Cantor subraya que en este tipo de régimen no hay separación de la Iglesia y el Estado, y mucho menos una esfera privada de «religión»; siguiendo a Fustel de Coulanges, y de nuevo a Strauss, sostiene que los dioses forman parte de las instituciones cívicas de la ciudad. «El horizonte de Roma y el horizonte del cielo son coextensivos o, dicho de otro modo, en la Roma de Shakespeare incluso los dioses están en cierto sentido incluidos en el recinto de la ciudad». Es evidente que esta aspiración a la totalidad por parte de la comunidad romana va más allá de las pretensiones del Estado moderno tal como lo concebimos» (p. 57). Cantor sugiere brillantemente que el recurso a las visiones divinas privadas en el Imperio constituye, desde el punto de vista de la concepción más antigua, un declive de la religión.

En la República, el Senado patricio era la principal expresión del espíritu, mientras que los plebeyos estaban más movidos por el eros; pero no hay que pensar que esta última clase estuviera totalmente desprovista de hombres de espíritu. Por el contrario, los plebeyos de mayor capacidad y espíritu fueron cooptados en las instituciones del régimen republicano a través del cargo de tribuno. Aunque, en apariencia, los tribunos podían vetar cualquier medida del Senado, en realidad el Senado seguía teniendo el control. El éxito de este acuerdo entre las dos clases dependía de la ocultación, y los senadores y los titulares de altos cargos, como los cónsules, tenían que «hacer el juego» a los plebeyos. Coriolano es un general de insuperables logros militares y valor, al que el Senado desea ascender a cónsul, pero su negativa a ocultar su desprecio por los plebeyos en su campaña electoral hace que el Senado lo repudie. Sus logros militares no sirven para nada, porque ha traspasado el velo del que dependen las instituciones de la República. Cantor hace esta sugerente observación. «Según Livio y Maquiavelo, la política del Senado romano era hacer que un hombre soportara el peso de la ira popular y luego sacrificarlo para apaciguar a los plebeyos» (p. 219n28). Este comentario es especialmente revelador si se considera a la luz de la obra de René Girard, que ha influido en el trabajo de Cantor posterior a Shakespeare’s Rome.

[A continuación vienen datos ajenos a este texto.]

(* ===== verification/DCQL.v ===== *)
(** * DCQL: evaluating a verifier's query against the stored credentials

    internal/wallet/dcql.go, with [collapseBatchMatches] of issuance_batch.go
    and the match and consent types of wallet.go.  A query is a decoded JSON
    object (OpenID4VP 1.0 section 6). *)

From Stdlib Require Import Ascii ZArith Lia.
From stdpp Require Import base list strings gmap.
From S2P Require Import Prelude GoStrings GoValue Format Validity CredType SDJWT WalletState ClaimPath.

Local Open Scope Z_scope.

(** ** Data (wallet.go) *)

Record ConsentClaimSet := mkClaimSet { cs_Index : Z; cs_Keys : list string; cs_Claims : object }.

Record CredentialMatch := mkMatch {
  QueryID : string;
  CredentialID : string;
  MFormat : string;
  MVCT : string;
  MDocType : string;
  MClaims : object;
  SelectedKeys : list string;
  UntrustedAuthority : bool;
  Unbound : bool;
  EmptyArrayClaims : list string;
  MissingClaims : list string;
  Mismatches : list string;
  ClaimSets : list ConsentClaimSet }.

Record ConsentSetOptions := mkSetOptions {
  so_Options : list (list string); so_Optional : bool; so_Unmatched : list Z }.

Record ConsentQueryOptions := mkQueryOptions {
  qo_ID : string; qo_Multiple : bool;
  qo_Candidates : list CredentialMatch; qo_NonMatching : list CredentialMatch }.

Record ConsentCredentialOptions := mkOptions {
  co_Sets : list ConsentSetOptions; co_Queries : list ConsentQueryOptions }.

Inductive ValidationMode := Strict | Debug.

#[export] Instance mode_eq_dec : EqDecision ValidationMode.
Proof. solve_decision. Defined.

Definition is_debug (m : ValidationMode) : bool := match m with Debug => true | Strict => false end.
Definition is_strict (m : ValidationMode) : bool := match m with Strict => true | Debug => false end.

(** ** Query findings *)

Inductive finding :=
| CredentialsRequired
| NotAnObject (i : Z)
| BadIdentifier (i : Z) (id : string)
| DuplicateIdentifier (id : string)
| MissingFormat (label : string)
| MultipleNotBool (label : string)
| BindingNotBool (label : string)
| MissingMeta (label : string)
| MetaNotObject (label : string).

Definition is_id_byte (c : ascii) : bool :=
  let n := nat_of_ascii c in
  ((97 <=? n)%nat && (n <=? 122)%nat) || ((65 <=? n)%nat && (n <=? 90)%nat) || is_digit c
  || Ascii.eqb c "_" || Ascii.eqb c "-".

Definition isDCQLIdentifier (id : string) : bool :=
  negb (String.eqb id "") && all_bytes is_id_byte id.

(** The checks of one credential query, after its id. *)
Definition member_findings (cqMap : object) (label : string) : list finding :=
  (if String.eqb (get_string cqMap "format") "" then [MissingFormat label] else [])
  ++ match get "multiple" cqMap with
     | Some (VBool _) | None => []
     | Some _ => [MultipleNotBool label]
     end
  ++ match get "require_cryptographic_holder_binding" cqMap with
     | Some (VBool _) | None => []
     | Some _ => [BindingNotBool label]
     end
  ++ match get "meta" cqMap with
     | None => [MissingMeta label]
     | Some (VObj _) => []
     | Some _ => [MetaNotObject label]
     end.

Fixpoint query_findings (i : Z) (cqs : list value) (seen : gset string) : list finding :=
  match cqs with
  | [] => []
  | cq :: cqs =>
      match as_obj cq with
      | None => NotAnObject i :: query_findings (i + 1) cqs seen
      | Some cqMap =>
          let id := get_string cqMap "id" in
          let '(id_findings, seen) :=
            if negb (isDCQLIdentifier id) then ([BadIdentifier i id], seen)
            else if bool_decide (id ∈ seen) then ([DuplicateIdentifier id], seen)
            else ([], {[id]} ∪ seen) in
          let label := if String.eqb id "" then "credentials[" +:+ itoa i +:+ "]" else id in
          id_findings ++ member_findings cqMap label ++ query_findings (i + 1) cqs seen
      end
  end.

(** [None] is a nil query. *)
Definition DCQLQueryFindings (query : option object) : list finding :=
  match query with
  | None => []
  | Some q =>
      match as_arr (index q "credentials") with
      | None | Some [] => [CredentialsRequired]
      | Some cqs => query_findings 0 cqs ∅
      end
  end.

(** ** Matching one credential *)

Definition matchesFormat (cred : StoredCredential) (queryFormat : string) : bool :=
  String.eqb queryFormat "" || String.eqb (CFormat cred) queryFormat.

Definition vct_values_match (cred : StoredCredential) (vctValues : list value) : bool :=
  negb (String.eqb (VCT cred) "") &&
  let types := Chain (VCT cred) (AkaVCTs (Claims cred)) in
  existsb (fun v => match v with
                    | VString s => negb (String.eqb s "") && existsb (fun t => String.eqb t s) types
                    | _ => false
                    end) vctValues.

Definition matchesMeta (cred : StoredCredential) (cqMap : object) : bool :=
  match as_obj (index cqMap "meta") with
  | None => true
  | Some meta =>
      (match as_arr (index meta "vct_values") with
       | None => true
       | Some vctValues => vct_values_match cred vctValues
       end)
      && match as_string (index meta "doctype_value") with
         | None => true
         | Some docType => String.eqb (DocType cred) docType
         end
  end.

Definition requiresHolderBinding (cqMap : object) : bool :=
  match as_bool (index cqMap "require_cryptographic_holder_binding") with
  | Some required => required
  | None => true
  end.

Definition first_nonempty (a b : string) : string := if String.eqb a "" then b else a.

Definition metaMismatch (cred : StoredCredential) (cqMap : object) : string :=
  let meta := get_obj cqMap "meta" in
  match as_arr (index meta "vct_values") with
  | Some values =>
      "type " +:+ first_nonempty (VCT cred) (DocType cred) +:+ ", the query asks for "
      +:+ join " or " (strings_of values)
  | None =>
      match as_string (index meta "doctype_value") with
      | None => "meta does not match"
      | Some docType =>
          "type " +:+ first_nonempty (DocType cred) (VCT cred) +:+ ", the query asks for " +:+ docType
      end
  end.

(** ** Selecting claims *)

Definition claimSelectorFor (cred : StoredCredential) (cqMap : object) : string :=
  match as_arr (index cqMap "path") with
  | None => ""
  | Some path =>
      let selector := claimSelectorFromPath cred path in
      if String.eqb selector "" then ""
      else match as_arr (index cqMap "values") with
           | None | Some [] => selector
           | Some values =>
               if valuesConstraintSatisfied (claimValuesAtPath cred path) values then selector else ""
           end
  end.

(** Last entry with the id; a query without id or path is left out. *)
Definition buildClaimByID (claimsQuery : list value) (id : string) : option object :=
  find_map (fun cq => match cq with
                      | VObj cqMap =>
                          match as_arr (index cqMap "path") with
                          | Some _ => if negb (String.eqb (get_string cqMap "id") "")
                                         && String.eqb (get_string cqMap "id") id
                                      then Some cqMap else None
                          | None => None
                          end
                      | _ => None
                      end) (reverse claimsQuery).

Fixpoint claim_set_loop (cred : StoredCredential) (claimByID : string -> option object) (ids : list value) :
    option (list string) :=
  match ids with
  | [] => Some []
  | VString id :: ids =>
      match claimByID id with
      | None => None
      | Some cqMap =>
          let selector := claimSelectorFor cred cqMap in
          if String.eqb selector "" then None
          else cons selector <$> claim_set_loop cred claimByID ids
      end
  | _ :: _ => None
  end.

Definition claimSetSelectors (cred : StoredCredential) (claimByID : string -> option object) (claimSet : value) :
    option (list string) :=
  match as_arr claimSet with
  | None => None
  | Some ids => match claim_set_loop cred claimByID ids with
                | None | Some [] => None
                | Some selected => Some selected
                end
  end.

Definition selectFromClaimSets (cred : StoredCredential) (claimsQuery claimSets : list value) : list string :=
  default [] (find_map (claimSetSelectors cred (buildClaimByID claimsQuery)) claimSets).

Definition satisfiableClaimSets (cred : StoredCredential) (cqMap : object) : list ConsentClaimSet :=
  let claimsQuery := get_arr cqMap "claims" in
  let claimSets := get_arr cqMap "claim_sets" in
  if bool_decide (claimsQuery = []) || bool_decide (claimSets = []) then []
  else filter_map (fun '(i, cs) =>
                     match claimSetSelectors cred (buildClaimByID claimsQuery) cs with
                     | Some selected => Some (mkClaimSet i selected (filterClaims cred selected))
                     | None => None
                     end) (enumerate claimSets).

(** *** Arrays that would be disclosed empty (presentation.go) *)

(** [digestMap[digest]]: the last disclosure with the digest. *)
Definition digest_lookup (ds : list Disclosure) (digest : string) : option Disclosure :=
  find_map (fun d => if String.eqb (d_Digest d) digest then Some d else None) (reverse ds).

(** Strings only; a selectively disclosable member resolves to its disclosure
    value.  [VNil] stands for the nil results. *)
Fixpoint placeholderValueAtPath (v : value) (path : list value) (ds : list Disclosure) : value :=
  match path with
  | [] => v
  | VString segment :: rest =>
      match as_obj v with
      | None => VNil
      | Some obj =>
          match get segment obj with
          | Some next => placeholderValueAtPath next rest ds
          | None =>
              match find_map (fun item =>
                                match item with
                                | VString digest =>
                                    match digest_lookup ds digest with
                                    | Some d => if d_IsArrayEntry d || negb (String.eqb (d_Name d) segment)
                                                then None else Some d
                                    | None => None
                                    end
                                | _ => None
                                end) (get_arr obj "_sd") with
              | Some d => placeholderValueAtPath (d_Value d) rest ds
              | None => VNil
              end
          end
      end
  | _ :: _ => VNil
  end.

Section evaluation.
Context {J : Json}.

Definition parseIssuerJWTPayload (issuerJWT : string) : option object :=
  match split "." issuerJWT with
  | [_; body; _] =>
      match DecodeBase64URL body with
      | Some raw => unmarshal_object raw
      | None => None
      end
  | _ => None
  end.

Definition is_placeholder (item : value) : bool :=
  match item with
  | VObj obj => match index obj "..." with VString _ => true | _ => false end
  | _ => false
  end.

Definition disclosesEmptyArray (cred : StoredCredential) (path : list value) : bool :=
  if negb (String.eqb (CFormat cred) "dc+sd-jwt") then false
  else match last path with
       | None | Some VNil | Some (VFloat _) | Some (VInt KInt _) => false
       | Some _ =>
           match parseIssuerJWTPayload (default "" (head (split "~" (Raw cred)))) with
           | None => false
           | Some payload =>
               match placeholderValueAtPath (VObj payload) path (Disclosures cred) with
               | VArr [] => false
               | VArr arr => forallb is_placeholder arr
               | _ => false
               end
           end
       end.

Las cosas eran muy diferentes bajo el Imperio, analizadas en Antony and Cleopatra. «Para entender por qué Antonio prefiere aparentemente una vida de amor en lugar de la política, hay que considerar cómo han cambiado los términos de su elección desde la época de la República. En el Imperio, las recompensas de la vida pública empiezan a parecer vacías, mientras que la vida privada parece ofrecer nuevas fuentes de satisfacción. El cambio con respecto a la época de la República podría resumirse convenientemente en la fórmula: el régimen imperial trabaja para desalentar el espíritu y fomentar el eros, o, expresado con mayor precisión, al eliminar la prima que la República otorga al espíritu, el Imperio libera al eros con un nuevo poder» (p. 128). Ni Antonio ni Cleopatra sacrificaron por completo la concepción más antigua por la más nueva, y Cantor expone la intrincada y compleja dialéctica entre ambos, contrastándola con la completa absorción mutua de Tristán e Isolda tal y como se representa en el libreto de Wagner (p. 177).

En Shakespeare’s Rome, Cantor nos ayuda a comprender por qué Shakespeare no sólo fue un gran escritor, sino también un gran pensador político, y eso no es poco.